11/23/2025
Want your dog to repeat good behavior? Reward it consistently.
Here’s some examples on how to do that right, plus how to handle “no” the smart way. 🐶✨
Reward immediately: give the treat or praise within 1–2 seconds so they link the reward to the behavior.
Be specific: mark the exact moment (“Yes!”) then reward.
Vary rewards: tasty treats for new/hard skills, toys or play for high drive dogs, and enthusiastic praise or petting for everyday wins.
Start continuous: reward every correct response until it’s reliable.
Fade to intermittent: switch to random rewards (every 2–5 responses, then less) so the behavior persists without constant treats.
Use life rewards: make things they want (walks, toys, attention) contingent on calm, good behavior.
Keep rewards high value when proofing around distractions or triggers.
Short sessions, lots of reps: multiple 3–5 minute sessions a day > one long session.
Stay predictable but flexible: be consistent with rules and cues, but vary timing and reward type so it stays exciting.
Saying “no” and how to do it better:
Don’t shout or punish: yelling, hitting, or harsh corrections confuse and damage trust.
Don’t just say “no” and walk away, that’s unclear. “No” alone has no meaning unless you teach it.

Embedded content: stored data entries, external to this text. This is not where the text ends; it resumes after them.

Lemma absent_key_is_generated_malformed_key_aborts_witness :
  ((∅ : gmap string string) !! "HIPAA_ENCRYPTION_KEY" = None ->
   exists (c : @fernet ToyFernet.api) (w' : World),
     @Fernet ToyFernet.api (@Fernet_generate_key ToyFernet.api x07) = Some c
     /\ @LeadImporter.main ToyFernet.api ∅ x07
          (fun _ => sample_env None None)
          [sample_lead "LEAD-1" true true; sample_lead "LEAD-2" true false]
          empty_world
        = (Ok (Some (count_stored (fun _ => sample_env None None) 0
                       [sample_lead "LEAD-1" true true;
                        sample_lead "LEAD-2" true false])), w')
     /\ audit_file w'
        = (audit_file empty_world
             ++ per_record (audit_entry ∅) (fun _ => sample_env None None) 0
                  [sample_lead "LEAD-1" true true;
                   sample_lead "LEAD-2" true false])%list)
  /\ (forall s : string,
        (∅ : gmap string string) !! "HIPAA_ENCRYPTION_KEY" = Some s ->
        @Fernet ToyFernet.api (str_encode s) = None ->
        exists e : exn,
          @LeadImporter.main ToyFernet.api ∅ x07
            (fun _ => sample_env None None)
            [sample_lead "LEAD-1" true true; sample_lead "LEAD-2" true false]
            empty_world
          = (Raise e, empty_world)).
Proof.
  exact (absent_key_is_generated_malformed_key_aborts toy_contract ∅ x07
           (fun _ => sample_env None None)
           [sample_lead "LEAD-1" true true; sample_lead "LEAD-2" true false]
           empty_world).
Defined.

(** ** Runs on sample data *)

(** Three records, one of them without the TCPA flag: two are stored, one is
    rejected, three audit lines. *)
Example batch_with_one_rejected :
  exists w' : World,
    LeadImporter.process_leads ∅ sample_importer
      (fun _ => sample_env None None)
      [sample_lead "LEAD-1" true true; sample_lead "LEAD-2" true false;
       sample_lead "LEAD-3" true true] empty_world
    = (Ok 2, w')
    /\ map event_type (audit_file w')
       = ["lead_imported"; "lead_rejected"; "lead_imported"]
    /\ map lead_id (insurance_leads w') = ["LEAD-1"; "LEAD-3"].
Proof.
  eexists. split; [vm_compute; reflexivity|]. split; reflexivity.
Qed.

(** Two admitted records, the database refusing the first: the second is
    still stored. *)
Example batch_with_one_store_failure :
  exists w' : World,
    LeadImporter.process_leads ∅ sample_importer (db_down_at 0)
      [sample_lead "LEAD-1" true true; sample_lead "LEAD-2" true true]
      empty_world
    = (Ok 1, w')
    /\ map event_type (audit_file w')
       = ["lead_import_failed"; "lead_imported"]
    /\ map details (audit_file w')
       = [[("error", JStr "connection refused")];
          [("source", JStr "csv"); ("coverage_type", JStr "aca");
           ("encrypted", JBool true)]]
    /\ map lead_id (insurance_leads w') = ["LEAD-2"].
Proof.
  eexists. split; [vm_compute; reflexivity|]. repeat split.
Qed.

(** The same batch imported twice: no new row the second time. *)
Example batch_imported_twice :
  exists w1 w2 : World,
    LeadImporter.process_leads ∅ sample_importer
      (fun _ => sample_env None None)
      [sample_lead "LEAD-1" true true; sample_lead "LEAD-2" true true]
      empty_world
    = (Ok 2, w1)
    /\ LeadImporter.process_leads ∅ sample_importer
         (fun _ => sample_env None None)
         [sample_lead "LEAD-1" true true; sample_lead "LEAD-2" true true] w1
       = (Ok 2, w2)
    /\ map lead_id (insurance_leads w2) = ["LEAD-1"; "LEAD-2"].
Proof.
  eexists. eexists. split; [vm_compute; reflexivity|].
  split; [vm_compute; reflexivity|]. reflexivity.
Qed.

Use “no” sparingly and calmly as a brief interrupt, then immediately redirect to a taught alternative (e.g., “off” or “drop it” + reward the correct response).
Withhold the reward: if they beg at the table, don’t give food, ignore or remove attention, then reward calm behavior.
Teach an alternative behavior: train them to “place,” “sit,” or “leave it” and reward that instead of repeating “no.”
Timing matters: if the unwanted behavior is happening now, interrupt and redirect right away; if it already happened minutes ago, don’t scold, it won’t register.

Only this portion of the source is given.